All that said, there are drawbacks. Perhaps the main one is that BNH are typically sterile, not producing seeds, and therefore have to be propagated vegetatively, through stem cuttings or root splits. This means farmers depend on planting material supply chains that are often weak or informal. Diseases can also be transmitted more easily via vegetative material. Plus high biomass production demands big nutrient inputs, particularly nitrogen, with inadequate fertilization quickly eroding both yield and quality. That can be expensive.
In response, an important recent line of research has focused on developing seed-propagated BNH. Seeds simplify dissemination, reduce transport costs, and mitigate the spread of vegetatively transmitted diseases. They also enable more formal seed sector engagement, including developing new varieties.
Making fertile hybrids is technically tricky. Sterility in the classic hybrids is due to genomic incompatibilities between the parental species, basically their different ploidies, or numbers of chromosomes.
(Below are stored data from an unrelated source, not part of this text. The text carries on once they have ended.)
Lemma NewCircuitBreaker_inv now opts :
  Forall is_option opts -> inv now (NewCircuitBreaker opts).
Proof.
  intros Ho. unfold NewCircuitBreaker.
  assert (forall b, inv now b /\ changes b = [] /\ state b = StateClosed /\ failures b = 0 ->
    inv now (fold_left (fun b o => o b) opts b)) as H.
  { induction Ho as [|o opts Hopt Ho IH]; intros b Hb; [apply Hb|]. apply IH. clear IH.
    destruct Hb as ([] & Hc & Hs & Hz). destruct Hopt as [n Hn|d Hd|[f|]|x]; cbn.
    - unfold WithFailureThreshold. destruct (Z.ltb_spec 0 n); cbn; [|done].
      split; [|done]. constructor; cbn; try done. rewrite Hz. lia.
    - unfold WithCooldown. destruct (Z.ltb_spec 0 d); cbn; [|done].
      split; [|done]. by constructor.
    - split; [|done]. by constructor.
    - done.
    - split; [|done]. constructor; cbn; try done. by rewrite Hc, Hs. }
  apply H. split; [|done]. by constructor.
Qed.

(** ** Behaviour of single steps *)

Lemma step_clock s e s' : step s e s' -> clock s <= clock s'.
Proof. by inversion 1. Qed.

Lemma steps_clock s es s' : steps s es s' -> clock s <= clock s'.
Proof. induction 1 as [|s e s' es s'' H1%step_clock _ IH]; lia. Qed.

Lemma time_sub_le c t u : 0 < c <= max_int64 -> (c <=? time_sub t u) = (c <=? t - u).
Proof. unfold time_sub, min_int64, max_int64. intros H.
  destruct (Z.leb_spec c (t - u)), (Z.leb_spec c (Z.max (- 2 ^ 63) (Z.min (2 ^ 63 - 1) (t - u)))); lia.
Qed.

Lemma refresh_early now b :
  0 < cooldown b <= max_int64 -> now - openedAt b < cooldown b -> refresh now b = b.
Proof.
  intros Hc Hn. unfold refresh. rewrite time_sub_le by done.
  destruct (Z.leb_spec (cooldown b) (now - openedAt b)); [lia|]. by rewrite andb_false_r.
Qed.

Lemma refresh_not_open now b : state b <> StateOpen -> refresh now b = b.
Proof. intros H. unfold refresh. by rewrite bool_decide_eq_false_2. Qed.

Lemma refresh_late now b :
  0 < cooldown b <= max_int64 -> state b = StateOpen -> cooldown b <= now - openedAt b ->
  refresh now b = set_probe false (setState StateHalfOpen b).
Proof.
  intros Hc Hs Hn. unfold refresh. rewrite time_sub_le, bool_decide_eq_true_2 by done.
  by destruct (Z.leb_spec (cooldown b) (now - openedAt b)); [|lia].
Qed.

(** Operations keep the configuration. *)
Definition same_cfg (b b' : CircuitBreaker) : Prop :=
  failureThreshold b' = failureThreshold b /\ cooldown b' = cooldown b
  /\ isFailure b' = isFailure b.

Lemma setState_cfg s b : same_cfg b (setState s b).
Proof. unfold setState. by case_bool_decide. Qed.

Lemma refresh_cfg now b : same_cfg b (refresh now b).
Proof. unfold refresh. destruct (_ && _); [|done]. apply setState_cfg. Qed.

Lemma setState_fields s b :
  state (setState s b) = s /\ failures (setState s b) = failures b
  /\ openedAt (setState s b) = openedAt b /\ probeInFlight (setState s b) = probeInFlight b.
Proof. unfold setState. case_bool_decide as H; [by rewrite H|done]. Qed.

Arguments setState : simpl never.
Arguments trip : simpl never.
Arguments reset : simpl never.

Lemma trip_fields now b :
  state (trip now b) = StateOpen /\ failures (trip now b) = failures b
  /\ openedAt (trip now b) = now /\ probeInFlight (trip now b) = probeInFlight b
  /\ same_cfg b (trip now b).
Proof.
  unfold trip. destruct (setState_fields StateOpen (set_openedAt now b)) as (-> & -> & -> & ->).
  do 4 (split; [done|]). apply (setState_cfg StateOpen (set_openedAt now b)).
Qed.

Lemma reset_fields b :
  state (reset b) = StateClosed /\ failures (reset b) = 0
  /\ probeInFlight (reset b) = probeInFlight b /\ same_cfg b (reset b).
Proof.
  unfold reset. destruct (setState_fields StateClosed (set_failures 0 b)) as (-> & -> & _ & ->).
  do 3 (split; [done|]). apply (setState_cfg StateClosed (set_failures 0 b)).
Qed.

Lemma afterCall_count now err b :
  state b <> StateHalfOpen ->
  afterCall now err b =
  if counts_as_failure b err
  then if failureThreshold b <=? wrap64 (failures b + 1)
       then trip now (set_failures (wrap64 (failures b + 1)) b)
       else set_failures (wrap64 (failures b + 1)) b
  else set_failures 0 b.
Proof. intros H. unfold afterCall. by rewrite bool_decide_eq_false_2. Qed.

Lemma afterCall_probe now err b :
  state b = StateHalfOpen ->
  afterCall now err b =
  if counts_as_failure b err then trip now (set_probe false b) else reset (set_probe false b).
Proof. intros H. unfold afterCall. by rewrite bool_decide_eq_true_2. Qed.

(** While open, nothing moves the breaker before its cooldown has passed. *)
Lemma step_open s e s' t0 :
  step s e s' -> inv (clock s) (brk s) -> state (brk s) = StateOpen ->
  t0 <= openedAt (brk s) -> clock s' < t0 + cooldown (brk s) ->
  e <> Admit /\ state (brk s') = StateOpen /\ t0 <= openedAt (brk s')
  /\ cooldown (brk s') = cooldown (brk s).
Proof.
  intros Hst Hi Hs Ht Hclk. pose proof (inv_cooldown _ _ Hi) as Hc.
  pose proof (inv_opened _ _ Hi Hs) as Ho.
  inversion Hst; subst; cbn in *.
  - done.
  - rewrite refresh_early by lia. done.
  - unfold beforeCall in *. rewrite refresh_early, Hs in * by lia. done.
  - unfold beforeCall in *. rewrite refresh_early, Hs in * by lia. by simplify_eq.
  - split; [done|]. rewrite afterCall_count by congruence.
    destruct (counts_as_failure b err); [|done]. destruct (_ <=? _); [|done].
    match goal with |- context [trip t ?x] =>
      destruct (trip_fields t x) as (-> & _ & -> & _ & Hcfg) end.
    split; [done|]. split; [lia|]. apply Hcfg.
  - done.
Qed.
So breeding strategies have explored chromosome doubling, intermediate ploidy levels, and backcrossing to restore partial fertility while retaining the desirable forage traits.
This has been reasonably successful, but trade-offs remain: some seed-propagated lines show lower biomass yields or less persistence compared to established clonal hybrids, and ensuring consistent performance across environments is still a work in progress. So it’s good to see ICRISAT and its partner still on the case, hard at work.
ICRISAT is advancing forage research with trials on seed-propagated Bajra–Napier Hybrids (BNHs) a shift from traditional stem cuttings to a scalable, seed-based approach.
Bajra–Napier, a key fodder crop for dairy systems, combines the high yield and perennial nature of Napier… pic.twitter.com/kKBQ58IuIn
— ICRISAT (@ICRISAT) April 20, 2026
LATER: Dr Chris Jones, program leader for feed and forage development at ILRI, who should know, tells me that the currently accepted names for the parents of BNH are Cenchrus americanus (pearl millet) and C. purpureus (Napier grass). Something to do with Cenchrus being nested within Pennisetum evolutionarily speaking, so the best bet was to merge the genera, but under the name Cenchrus because that is the older one.